#### [Work to complete]
Beneath this task are records; print exactly the stretch of them from the line with "a reply is addressed" through the line with "ag_encryption_key a = Some key /\", both ends included.

.....

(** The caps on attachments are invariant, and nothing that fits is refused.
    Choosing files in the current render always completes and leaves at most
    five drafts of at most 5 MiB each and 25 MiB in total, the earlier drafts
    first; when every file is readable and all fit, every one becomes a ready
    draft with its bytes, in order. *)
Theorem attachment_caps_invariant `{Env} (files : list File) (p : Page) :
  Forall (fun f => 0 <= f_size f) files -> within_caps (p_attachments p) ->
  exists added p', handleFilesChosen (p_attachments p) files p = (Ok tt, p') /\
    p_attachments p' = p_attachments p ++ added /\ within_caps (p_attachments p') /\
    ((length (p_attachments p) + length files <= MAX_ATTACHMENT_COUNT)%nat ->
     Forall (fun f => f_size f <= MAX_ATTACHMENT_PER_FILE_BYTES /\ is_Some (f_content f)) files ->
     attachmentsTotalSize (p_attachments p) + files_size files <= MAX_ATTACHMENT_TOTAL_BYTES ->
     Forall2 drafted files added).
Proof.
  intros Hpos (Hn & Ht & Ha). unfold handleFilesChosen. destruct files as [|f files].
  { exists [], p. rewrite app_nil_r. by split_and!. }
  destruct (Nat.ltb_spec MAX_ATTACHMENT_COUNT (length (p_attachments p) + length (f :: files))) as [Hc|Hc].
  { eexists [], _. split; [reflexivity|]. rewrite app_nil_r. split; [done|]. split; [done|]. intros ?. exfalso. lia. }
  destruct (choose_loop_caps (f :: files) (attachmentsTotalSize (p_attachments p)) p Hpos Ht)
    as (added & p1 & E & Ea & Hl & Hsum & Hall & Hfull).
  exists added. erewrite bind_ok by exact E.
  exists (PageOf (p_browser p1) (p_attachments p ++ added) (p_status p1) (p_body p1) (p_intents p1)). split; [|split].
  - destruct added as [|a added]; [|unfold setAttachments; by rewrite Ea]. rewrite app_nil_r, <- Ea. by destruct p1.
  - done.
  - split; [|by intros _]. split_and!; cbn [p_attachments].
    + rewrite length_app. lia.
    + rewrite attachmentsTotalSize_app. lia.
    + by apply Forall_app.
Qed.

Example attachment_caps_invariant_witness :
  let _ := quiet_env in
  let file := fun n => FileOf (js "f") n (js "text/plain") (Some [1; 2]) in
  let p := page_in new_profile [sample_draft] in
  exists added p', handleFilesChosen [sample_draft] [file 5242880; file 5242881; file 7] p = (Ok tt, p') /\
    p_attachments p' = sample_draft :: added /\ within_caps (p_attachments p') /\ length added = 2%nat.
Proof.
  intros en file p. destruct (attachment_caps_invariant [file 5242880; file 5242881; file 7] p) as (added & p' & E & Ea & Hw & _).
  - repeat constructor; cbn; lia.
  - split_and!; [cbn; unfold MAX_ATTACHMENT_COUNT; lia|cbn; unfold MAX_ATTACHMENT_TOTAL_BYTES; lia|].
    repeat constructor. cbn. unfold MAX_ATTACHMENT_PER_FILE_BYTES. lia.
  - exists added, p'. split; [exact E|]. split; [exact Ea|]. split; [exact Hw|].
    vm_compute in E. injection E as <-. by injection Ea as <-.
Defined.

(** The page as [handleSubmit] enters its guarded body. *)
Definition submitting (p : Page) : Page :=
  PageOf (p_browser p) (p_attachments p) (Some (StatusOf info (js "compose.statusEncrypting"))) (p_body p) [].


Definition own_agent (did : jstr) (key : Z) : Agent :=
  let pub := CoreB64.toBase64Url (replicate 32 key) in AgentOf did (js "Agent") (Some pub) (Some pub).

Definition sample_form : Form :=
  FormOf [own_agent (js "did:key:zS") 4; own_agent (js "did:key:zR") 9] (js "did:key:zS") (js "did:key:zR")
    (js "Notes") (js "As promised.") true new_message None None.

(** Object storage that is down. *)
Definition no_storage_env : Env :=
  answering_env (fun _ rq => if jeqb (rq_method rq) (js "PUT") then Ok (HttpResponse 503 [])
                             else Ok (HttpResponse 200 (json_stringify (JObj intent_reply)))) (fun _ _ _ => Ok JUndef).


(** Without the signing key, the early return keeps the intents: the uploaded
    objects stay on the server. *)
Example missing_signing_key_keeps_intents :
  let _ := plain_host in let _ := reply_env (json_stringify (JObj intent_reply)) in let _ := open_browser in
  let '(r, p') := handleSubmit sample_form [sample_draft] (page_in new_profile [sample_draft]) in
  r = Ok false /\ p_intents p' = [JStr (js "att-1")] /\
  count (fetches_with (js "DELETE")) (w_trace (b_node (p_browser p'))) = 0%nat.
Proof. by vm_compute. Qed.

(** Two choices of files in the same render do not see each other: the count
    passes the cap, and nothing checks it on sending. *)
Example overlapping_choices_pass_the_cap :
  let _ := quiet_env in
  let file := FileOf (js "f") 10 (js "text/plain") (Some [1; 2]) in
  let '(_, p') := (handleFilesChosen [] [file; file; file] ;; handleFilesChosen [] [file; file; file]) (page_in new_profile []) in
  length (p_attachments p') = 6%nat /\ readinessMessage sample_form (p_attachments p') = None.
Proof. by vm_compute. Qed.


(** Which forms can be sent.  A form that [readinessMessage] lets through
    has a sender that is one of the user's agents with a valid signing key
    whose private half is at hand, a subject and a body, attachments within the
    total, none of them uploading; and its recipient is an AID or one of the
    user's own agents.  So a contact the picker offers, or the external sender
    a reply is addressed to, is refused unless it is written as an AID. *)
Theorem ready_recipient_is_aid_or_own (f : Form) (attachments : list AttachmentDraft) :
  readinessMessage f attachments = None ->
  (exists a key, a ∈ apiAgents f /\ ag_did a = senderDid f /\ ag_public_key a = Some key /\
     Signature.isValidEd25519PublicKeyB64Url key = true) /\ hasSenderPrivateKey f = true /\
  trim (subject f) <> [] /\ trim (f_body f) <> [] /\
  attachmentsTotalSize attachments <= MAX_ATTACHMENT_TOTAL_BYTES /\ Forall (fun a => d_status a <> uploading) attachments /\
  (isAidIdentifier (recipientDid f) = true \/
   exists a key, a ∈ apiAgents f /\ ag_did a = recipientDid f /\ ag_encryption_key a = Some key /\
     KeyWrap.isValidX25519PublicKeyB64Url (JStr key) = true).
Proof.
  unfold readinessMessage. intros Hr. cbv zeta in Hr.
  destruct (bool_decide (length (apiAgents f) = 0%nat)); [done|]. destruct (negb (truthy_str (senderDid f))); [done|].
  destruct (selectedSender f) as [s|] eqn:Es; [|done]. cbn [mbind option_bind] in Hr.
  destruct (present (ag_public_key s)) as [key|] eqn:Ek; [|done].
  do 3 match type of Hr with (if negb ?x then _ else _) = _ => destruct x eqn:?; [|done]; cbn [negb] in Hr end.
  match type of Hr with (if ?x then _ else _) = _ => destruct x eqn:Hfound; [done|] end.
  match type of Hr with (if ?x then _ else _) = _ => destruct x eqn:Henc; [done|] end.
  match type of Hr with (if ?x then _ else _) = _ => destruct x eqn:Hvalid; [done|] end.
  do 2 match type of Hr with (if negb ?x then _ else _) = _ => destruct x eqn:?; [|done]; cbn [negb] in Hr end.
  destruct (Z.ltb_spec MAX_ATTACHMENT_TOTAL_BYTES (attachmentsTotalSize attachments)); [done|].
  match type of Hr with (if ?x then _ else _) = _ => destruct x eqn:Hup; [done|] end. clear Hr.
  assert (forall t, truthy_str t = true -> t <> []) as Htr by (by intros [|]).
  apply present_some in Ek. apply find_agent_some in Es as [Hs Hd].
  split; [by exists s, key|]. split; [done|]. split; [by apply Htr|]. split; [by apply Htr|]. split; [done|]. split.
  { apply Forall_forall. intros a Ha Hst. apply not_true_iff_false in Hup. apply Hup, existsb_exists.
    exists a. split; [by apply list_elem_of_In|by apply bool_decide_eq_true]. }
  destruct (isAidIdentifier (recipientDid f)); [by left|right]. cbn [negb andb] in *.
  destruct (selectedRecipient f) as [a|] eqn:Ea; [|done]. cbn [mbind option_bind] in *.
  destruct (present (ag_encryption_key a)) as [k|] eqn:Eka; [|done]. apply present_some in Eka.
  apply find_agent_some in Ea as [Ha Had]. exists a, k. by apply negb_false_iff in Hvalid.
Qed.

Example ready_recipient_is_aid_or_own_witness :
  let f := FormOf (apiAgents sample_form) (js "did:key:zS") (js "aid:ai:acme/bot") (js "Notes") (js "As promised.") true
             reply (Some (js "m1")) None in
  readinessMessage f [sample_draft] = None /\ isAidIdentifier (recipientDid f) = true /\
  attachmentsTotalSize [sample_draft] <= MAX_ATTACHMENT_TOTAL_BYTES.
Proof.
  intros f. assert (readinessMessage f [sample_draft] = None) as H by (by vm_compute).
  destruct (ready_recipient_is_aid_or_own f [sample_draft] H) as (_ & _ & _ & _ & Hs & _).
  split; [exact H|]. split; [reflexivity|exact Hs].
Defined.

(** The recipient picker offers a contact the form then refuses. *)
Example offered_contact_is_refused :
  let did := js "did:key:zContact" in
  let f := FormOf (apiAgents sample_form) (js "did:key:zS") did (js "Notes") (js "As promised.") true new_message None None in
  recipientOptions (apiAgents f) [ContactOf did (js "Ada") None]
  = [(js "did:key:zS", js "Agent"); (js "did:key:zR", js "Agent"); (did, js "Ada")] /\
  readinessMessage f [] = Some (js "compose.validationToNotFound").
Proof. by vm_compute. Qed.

.....

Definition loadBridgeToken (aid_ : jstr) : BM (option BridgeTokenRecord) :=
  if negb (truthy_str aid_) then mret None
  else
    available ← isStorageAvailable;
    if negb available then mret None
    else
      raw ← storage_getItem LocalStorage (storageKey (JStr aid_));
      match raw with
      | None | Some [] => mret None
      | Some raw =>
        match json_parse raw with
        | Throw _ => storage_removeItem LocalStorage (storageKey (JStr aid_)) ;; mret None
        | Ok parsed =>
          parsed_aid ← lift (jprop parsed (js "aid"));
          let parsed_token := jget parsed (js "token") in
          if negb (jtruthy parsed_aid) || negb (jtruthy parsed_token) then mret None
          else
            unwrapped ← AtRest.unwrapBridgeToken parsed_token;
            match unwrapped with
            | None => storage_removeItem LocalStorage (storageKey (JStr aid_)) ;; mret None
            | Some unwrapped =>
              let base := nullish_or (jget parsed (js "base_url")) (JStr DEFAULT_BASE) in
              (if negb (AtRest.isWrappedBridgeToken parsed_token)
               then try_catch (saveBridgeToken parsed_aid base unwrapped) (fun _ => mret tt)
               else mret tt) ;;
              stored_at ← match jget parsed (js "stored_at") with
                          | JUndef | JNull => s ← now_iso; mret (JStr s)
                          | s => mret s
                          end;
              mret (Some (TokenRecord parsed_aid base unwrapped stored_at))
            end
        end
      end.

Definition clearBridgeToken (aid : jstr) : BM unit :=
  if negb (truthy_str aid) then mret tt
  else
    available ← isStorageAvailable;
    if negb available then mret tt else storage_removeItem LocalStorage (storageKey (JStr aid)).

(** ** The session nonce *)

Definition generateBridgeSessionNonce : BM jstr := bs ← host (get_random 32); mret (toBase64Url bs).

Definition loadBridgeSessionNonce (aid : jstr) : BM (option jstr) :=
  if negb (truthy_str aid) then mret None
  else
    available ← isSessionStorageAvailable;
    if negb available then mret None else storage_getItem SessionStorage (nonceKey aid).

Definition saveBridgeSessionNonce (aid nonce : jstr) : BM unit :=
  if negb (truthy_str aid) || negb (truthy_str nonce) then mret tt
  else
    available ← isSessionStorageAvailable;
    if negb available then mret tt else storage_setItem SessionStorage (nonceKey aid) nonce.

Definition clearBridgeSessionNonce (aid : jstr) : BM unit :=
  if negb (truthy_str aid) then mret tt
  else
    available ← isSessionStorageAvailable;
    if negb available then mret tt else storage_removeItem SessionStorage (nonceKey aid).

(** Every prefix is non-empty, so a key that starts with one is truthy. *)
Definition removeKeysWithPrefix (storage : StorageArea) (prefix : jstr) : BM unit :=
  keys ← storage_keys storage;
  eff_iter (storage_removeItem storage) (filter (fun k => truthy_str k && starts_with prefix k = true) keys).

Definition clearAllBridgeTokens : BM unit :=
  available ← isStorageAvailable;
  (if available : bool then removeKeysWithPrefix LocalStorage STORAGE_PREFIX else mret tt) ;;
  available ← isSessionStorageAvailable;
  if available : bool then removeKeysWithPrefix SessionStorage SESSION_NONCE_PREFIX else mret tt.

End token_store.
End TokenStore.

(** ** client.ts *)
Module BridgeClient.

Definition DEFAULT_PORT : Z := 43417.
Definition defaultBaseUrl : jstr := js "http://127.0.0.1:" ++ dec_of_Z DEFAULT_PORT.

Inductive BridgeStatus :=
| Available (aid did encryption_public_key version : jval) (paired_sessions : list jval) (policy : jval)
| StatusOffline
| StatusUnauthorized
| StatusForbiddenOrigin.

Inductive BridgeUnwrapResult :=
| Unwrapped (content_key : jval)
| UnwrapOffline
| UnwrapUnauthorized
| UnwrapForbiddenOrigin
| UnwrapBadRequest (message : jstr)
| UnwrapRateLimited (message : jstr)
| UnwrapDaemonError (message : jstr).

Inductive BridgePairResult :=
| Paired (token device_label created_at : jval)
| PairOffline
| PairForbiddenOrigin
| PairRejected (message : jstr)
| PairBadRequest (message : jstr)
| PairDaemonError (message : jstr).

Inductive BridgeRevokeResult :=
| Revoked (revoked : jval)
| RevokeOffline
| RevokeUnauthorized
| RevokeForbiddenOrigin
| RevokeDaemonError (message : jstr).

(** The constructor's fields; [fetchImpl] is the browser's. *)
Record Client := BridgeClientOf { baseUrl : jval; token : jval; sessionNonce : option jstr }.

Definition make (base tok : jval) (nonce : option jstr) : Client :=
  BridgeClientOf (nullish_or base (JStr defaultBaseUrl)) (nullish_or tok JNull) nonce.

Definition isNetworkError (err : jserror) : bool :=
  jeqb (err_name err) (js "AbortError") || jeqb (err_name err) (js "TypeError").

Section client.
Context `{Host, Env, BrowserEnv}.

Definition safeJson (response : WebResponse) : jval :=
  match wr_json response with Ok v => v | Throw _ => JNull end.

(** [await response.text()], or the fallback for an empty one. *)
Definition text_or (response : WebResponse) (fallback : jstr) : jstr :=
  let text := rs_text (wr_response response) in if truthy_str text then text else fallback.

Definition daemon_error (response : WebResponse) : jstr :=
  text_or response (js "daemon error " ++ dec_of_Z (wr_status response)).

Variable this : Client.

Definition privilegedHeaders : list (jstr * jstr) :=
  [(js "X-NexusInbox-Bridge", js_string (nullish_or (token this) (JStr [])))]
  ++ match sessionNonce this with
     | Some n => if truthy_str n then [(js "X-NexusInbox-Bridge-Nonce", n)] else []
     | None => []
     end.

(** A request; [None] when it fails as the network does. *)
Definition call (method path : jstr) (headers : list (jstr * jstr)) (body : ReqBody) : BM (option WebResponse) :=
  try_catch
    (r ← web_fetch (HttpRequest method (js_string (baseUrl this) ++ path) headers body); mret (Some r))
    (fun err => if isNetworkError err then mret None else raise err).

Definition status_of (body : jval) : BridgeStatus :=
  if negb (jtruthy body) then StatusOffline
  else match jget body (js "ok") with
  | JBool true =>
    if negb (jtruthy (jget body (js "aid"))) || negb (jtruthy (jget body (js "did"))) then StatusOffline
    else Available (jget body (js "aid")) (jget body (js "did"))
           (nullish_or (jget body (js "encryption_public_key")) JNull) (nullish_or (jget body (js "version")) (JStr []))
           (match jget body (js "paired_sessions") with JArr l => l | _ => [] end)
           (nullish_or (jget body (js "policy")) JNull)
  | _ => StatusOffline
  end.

.....

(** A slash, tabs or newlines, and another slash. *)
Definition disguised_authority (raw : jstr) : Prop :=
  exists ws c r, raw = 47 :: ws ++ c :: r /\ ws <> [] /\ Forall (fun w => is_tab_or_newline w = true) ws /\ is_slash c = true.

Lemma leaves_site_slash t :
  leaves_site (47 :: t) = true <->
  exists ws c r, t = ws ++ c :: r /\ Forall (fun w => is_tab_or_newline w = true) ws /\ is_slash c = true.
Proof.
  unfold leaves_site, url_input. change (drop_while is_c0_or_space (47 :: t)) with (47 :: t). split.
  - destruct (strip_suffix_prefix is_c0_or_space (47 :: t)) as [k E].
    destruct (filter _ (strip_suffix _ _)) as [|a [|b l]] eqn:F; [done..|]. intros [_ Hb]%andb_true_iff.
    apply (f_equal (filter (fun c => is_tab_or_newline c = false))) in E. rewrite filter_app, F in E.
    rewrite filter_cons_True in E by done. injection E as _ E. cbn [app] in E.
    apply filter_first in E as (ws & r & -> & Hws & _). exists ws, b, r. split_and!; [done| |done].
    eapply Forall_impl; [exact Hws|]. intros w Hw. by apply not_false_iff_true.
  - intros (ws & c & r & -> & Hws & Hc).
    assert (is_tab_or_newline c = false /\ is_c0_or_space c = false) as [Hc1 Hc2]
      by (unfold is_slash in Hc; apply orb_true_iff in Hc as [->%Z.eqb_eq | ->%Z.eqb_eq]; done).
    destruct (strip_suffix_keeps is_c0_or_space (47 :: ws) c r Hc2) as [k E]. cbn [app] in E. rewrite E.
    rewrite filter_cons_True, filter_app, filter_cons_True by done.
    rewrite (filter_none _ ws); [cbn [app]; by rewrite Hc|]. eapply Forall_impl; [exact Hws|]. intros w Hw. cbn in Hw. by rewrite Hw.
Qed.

.....

#### [Expected answer]
    a reply is addressed to, is refused unless it is written as an AID. *)
Theorem ready_recipient_is_aid_or_own (f : Form) (attachments : list AttachmentDraft) :
  readinessMessage f attachments = None ->
  (exists a key, a ∈ apiAgents f /\ ag_did a = senderDid f /\ ag_public_key a = Some key /\
     Signature.isValidEd25519PublicKeyB64Url key = true) /\ hasSenderPrivateKey f = true /\
  trim (subject f) <> [] /\ trim (f_body f) <> [] /\
  attachmentsTotalSize attachments <= MAX_ATTACHMENT_TOTAL_BYTES /\ Forall (fun a => d_status a <> uploading) attachments /\
  (isAidIdentifier (recipientDid f) = true \/
   exists a key, a ∈ apiAgents f /\ ag_did a = recipientDid f /\ ag_encryption_key a = Some key /\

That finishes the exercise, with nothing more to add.